From: Brian Foster <bfoster@redhat.com>
To: Eryu Guan <eguan@redhat.com>
Cc: linux-xfs@vger.kernel.org, Dave Chinner <david@fromorbit.com>
Subject: Re: [PATCH 0/5] xfs: quota deadlock fixes
Date: Wed, 22 Feb 2017 10:35:25 -0500 [thread overview]
Message-ID: <20170222153525.GC53025@bfoster.bfoster> (raw)
In-Reply-To: <20170220132535.GA32455@bfoster.bfoster>
On Mon, Feb 20, 2017 at 08:25:35AM -0500, Brian Foster wrote:
> On Mon, Feb 20, 2017 at 11:52:56AM +0800, Eryu Guan wrote:
> > On Fri, Feb 17, 2017 at 12:54:54PM -0500, Brian Foster wrote:
> > > On Fri, Feb 17, 2017 at 02:53:15PM +0800, Eryu Guan wrote:
> > > > On Wed, Feb 15, 2017 at 10:40:42AM -0500, Brian Foster wrote:
> > > > > Hi all,
> > > > >
> > > > > This is a collection of several quota related deadlock fixes for
> > > > > problems that have been reported to the list recently.
> > > > >
> > > > > Patch 1 fixes the low memory quotacheck problem reported by Martin[1].
> > > > > Dave is CC'd as he had comments on this particular thread that started a
> > > > > discussion, but I hadn't heard anything back since my last response.
> > > > >
> > > > > Patch 2 fixes a separate problem I ran into while attempting to
> > > > > reproduce Eryu's xfs/305 hang report[2].
> > > > >
> > > > > Patches 3-5 fix the actual problem reported by Eryu, which is a quotaoff
> > > > > deadlock reproduced by xfs/305.
> > > > >
> > > > > Further details are included in the individual commit log descriptions.
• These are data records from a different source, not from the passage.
Definition set_arm64_cur (a : Z) (t : TranslateCtx) : TranslateCtx :=
  {| arm64_cur := a; x86_out := x86_out t; reg_alloc := reg_alloc t;
     free_regs := free_regs t; pc_map := pc_map t; jump_targets := jump_targets t |}.
Definition set_out (b : list Z) (t : TranslateCtx) : TranslateCtx :=
  {| arm64_cur := arm64_cur t; x86_out := b; reg_alloc := reg_alloc t;
     free_regs := free_regs t; pc_map := pc_map t; jump_targets := jump_targets t |}.
Definition set_alloc (ra : list RegAllocEntry) (fr : list Z) (t : TranslateCtx) : TranslateCtx :=
  {| arm64_cur := arm64_cur t; x86_out := x86_out t; reg_alloc := ra;
     free_regs := fr; pc_map := pc_map t; jump_targets := jump_targets t |}.
Definition set_pc_map (m : list (Z * nat)) (t : TranslateCtx) : TranslateCtx :=
  {| arm64_cur := arm64_cur t; x86_out := x86_out t; reg_alloc := reg_alloc t;
     free_regs := free_regs t; pc_map := m; jump_targets := jump_targets t |}.
Definition set_jump_targets (j : list (nat * nat * Z)) (t : TranslateCtx) : TranslateCtx :=
  {| arm64_cur := arm64_cur t; x86_out := x86_out t; reg_alloc := reg_alloc t;
     free_regs := free_regs t; pc_map := pc_map t; jump_targets := j |}.

(** ** The translator monad *)

Definition translator (A : Type) : Type := TranslateCtx -> A * TranslateCtx.

#[export] Instance translator_ret : MRet translator := fun A a t => (a, t).
#[export] Instance translator_bind : MBind translator :=
  fun A B f m t => let '(a, t') := m t in f a t'.

Definition gets {A} (f : TranslateCtx -> A) : translator A := fun t => (f t, t).
Definition modify (f : TranslateCtx -> TranslateCtx) : translator unit := fun t => (tt, f t).
Definition emit {A} (m : emitter A) : translator A :=
  fun t => let '(a, b) := m (x86_out t) in (a, set_out b t).

(** A loop over the indices of an array. *)
Fixpoint for_regs (l : list Z) (f : Z -> translator unit) : translator unit :=
  match l with
  | [] => mret tt
  | i :: l => f i ;; for_regs l f
  end.

(** [t->reg_alloc[i]] *)
Definition no_entry : RegAllocEntry := {| x86_reg := 0xff; dirty := false; is_64bit := true |}.
Definition entry (t : TranslateCtx) (i : Z) : RegAllocEntry := nth (Z.to_nat i) (reg_alloc t) no_entry.
Definition set_entry (i : Z) (f : RegAllocEntry -> RegAllocEntry) : translator unit :=
  modify (fun t => set_alloc (alter f (Z.to_nat i) (reg_alloc t)) (free_regs t) t).
Definition set_x86_reg (r : Z) (e : RegAllocEntry) : RegAllocEntry :=
  {| x86_reg := r; dirty := dirty e; is_64bit := is_64bit e |}.
Definition set_dirty (d : bool) (e : RegAllocEntry) : RegAllocEntry :=
  {| x86_reg := x86_reg e; dirty := d; is_64bit := is_64bit e |}.

(** ** The map of translated addresses, jumps and stubs *)

Definition pc_map_add (arm_pc : Z) (x86_pc : nat) : translator unit :=
  modify (fun t => if (length (pc_map t) <? 256)%nat then set_pc_map (pc_map t ++ [(arm_pc, x86_pc)]) t else t).

Definition pc_map_lookup (arm_pc : Z) : translator (option nat) :=
  gets (fun t => snd <$> List.find (fun e => e.1 =? arm_pc) (pc_map t)).

(** [pc_map_add(t, t->arm64_cur, t->x86_cur)], the first statement of the handlers. *)
Definition record_pc : translator unit :=
  pc ← gets arm64_cur; cur ← emit here; pc_map_add pc cur.

Definition patch_jmp_target (patch_loc x86_target : option nat) : emitter unit :=
  match patch_loc, x86_target with
  | Some p, Some target =>
    let rel32 := s32 (Z.of_nat target - (Z.of_nat p + 5)) in
    poke p 1 (rel32 &&& 0xff) ;;
    poke p 2 ((rel32 >>> 8) &&& 0xff) ;;
    poke p 3 ((rel32 >>> 16) &&& 0xff) ;;
    poke p 4 ((rel32 >>> 24) &&& 0xff)
  | _, _ => mret tt
  end.

(** The registration of the jump with the translation cache is kept as a log. *)
Definition emit_direct_jump_or_call (x86_target : nat) (is_call : Z) : translator unit :=
  p ← emit here;
  let rel32 := s32 (Z.of_nat x86_target - (Z.of_nat p + 5)) in
  modify (fun t => set_jump_targets (jump_targets t ++ [(x86_target, p, is_call)]) t) ;;
  emit (emit_byte (if c_true is_call then 0xe8 else 0xe9) ;; emit_imm32 rel32).

Definition emit_dispatch_stub (arm_target is_call : Z) : emitter unit :=
  if arm_target =? 0 then
    emit_byte (if c_true is_call then 0xe8 else 0xe9) ;;
    emit_imm32 0
  else
    emit_byte 0xff ;;
    emit_byte (if c_true is_call then 0x15 else 0x25) ;;
    emit_imm32 0 ;;
    emit_bytes (le_bytes 8 arm_target).

(** ** The register allocator *)

Definition reg_alloc_init : translator unit :=
  modify (set_alloc (replicate 32 no_entry) (rev reg_alloc_map)).

Definition reg_alloc_get_free : translator Z :=
  fun t => match free_regs t with
           | [] => (0xff, t)
           | r :: l => (r, set_alloc (reg_alloc t) l t)
           end.

Definition reg_alloc_free (r : Z) : translator unit :=
  modify (fun t => if (length (free_regs t) <? REG_ALLOC_COUNT)%nat
                   then set_alloc (reg_alloc t) (r :: free_regs t) t else t).

Definition reg_alloc_assign (arm_reg r : Z) (is64 : bool) : translator unit :=
  set_entry arm_reg (fun _ => {| x86_reg := r; dirty := false; is_64bit := is64 |}).

(** The last steps of an allocation. *)
Definition take_reg (arm_reg r : Z) (is64 mark_dirty : bool) : translator unit :=
  reg_alloc_assign arm_reg r is64 ;;
  emit (emit_load_arm_reg arm_reg r (b2z is64)) ;;
  if mark_dirty then set_entry arm_reg (set_dirty true) else mret tt.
> > > > > Thoughts, reviews, flames appreciated.
> > > > >
> > > > > Eryu,
> > > > >
> > > > > I've run several hundred iterations of this on your reproducer system
> > > > > without reproducing the hang. I have reproduced a reset overnight but
> > > > > still haven't been able to grab a stack trace from that occurrence (I'll
> > > > > try again today/tonight with better console logging). I suspect this is
> > > >
> > > > I hit a NULL pointer dereference while testing your fix, I was running
> > > > xfs/305 for 1000 iterations and host crashed at the 639th run. Not sure
> > > > if it's the same issue you've met here. I posted dmesg log at the end of
> > > > mail. I haven't tried to see if I can reproduce it on stock linus tree
> > > > yet.
> > > >
> > >
> > > Interesting, thanks. I don't know for sure because I didn't hit anything
> > > on my second overnight run, but I wouldn't be surprised if it's the
> > > same, particularly if you hit this again. This does look like an
> > > independent problem to me, though. A kdump might be nice, if possible,
> > > given the difficulty to reproduce...
> >
> > Unfortunately, my second round of 1000 iteration run hit hang too, at
> > the 824th loop. Test configuration is all default, crc enabled XFS with
> > 4k block size, no rmapbt no reflink no finobt no sparse inode.
> >
> > I attached the dmesg log and sysrq-w output. I also left the host in the
> > hang state, you can login and take a look if you have interest.
> >
>
> Hmm, Ok thanks. This one looks more like the original problem.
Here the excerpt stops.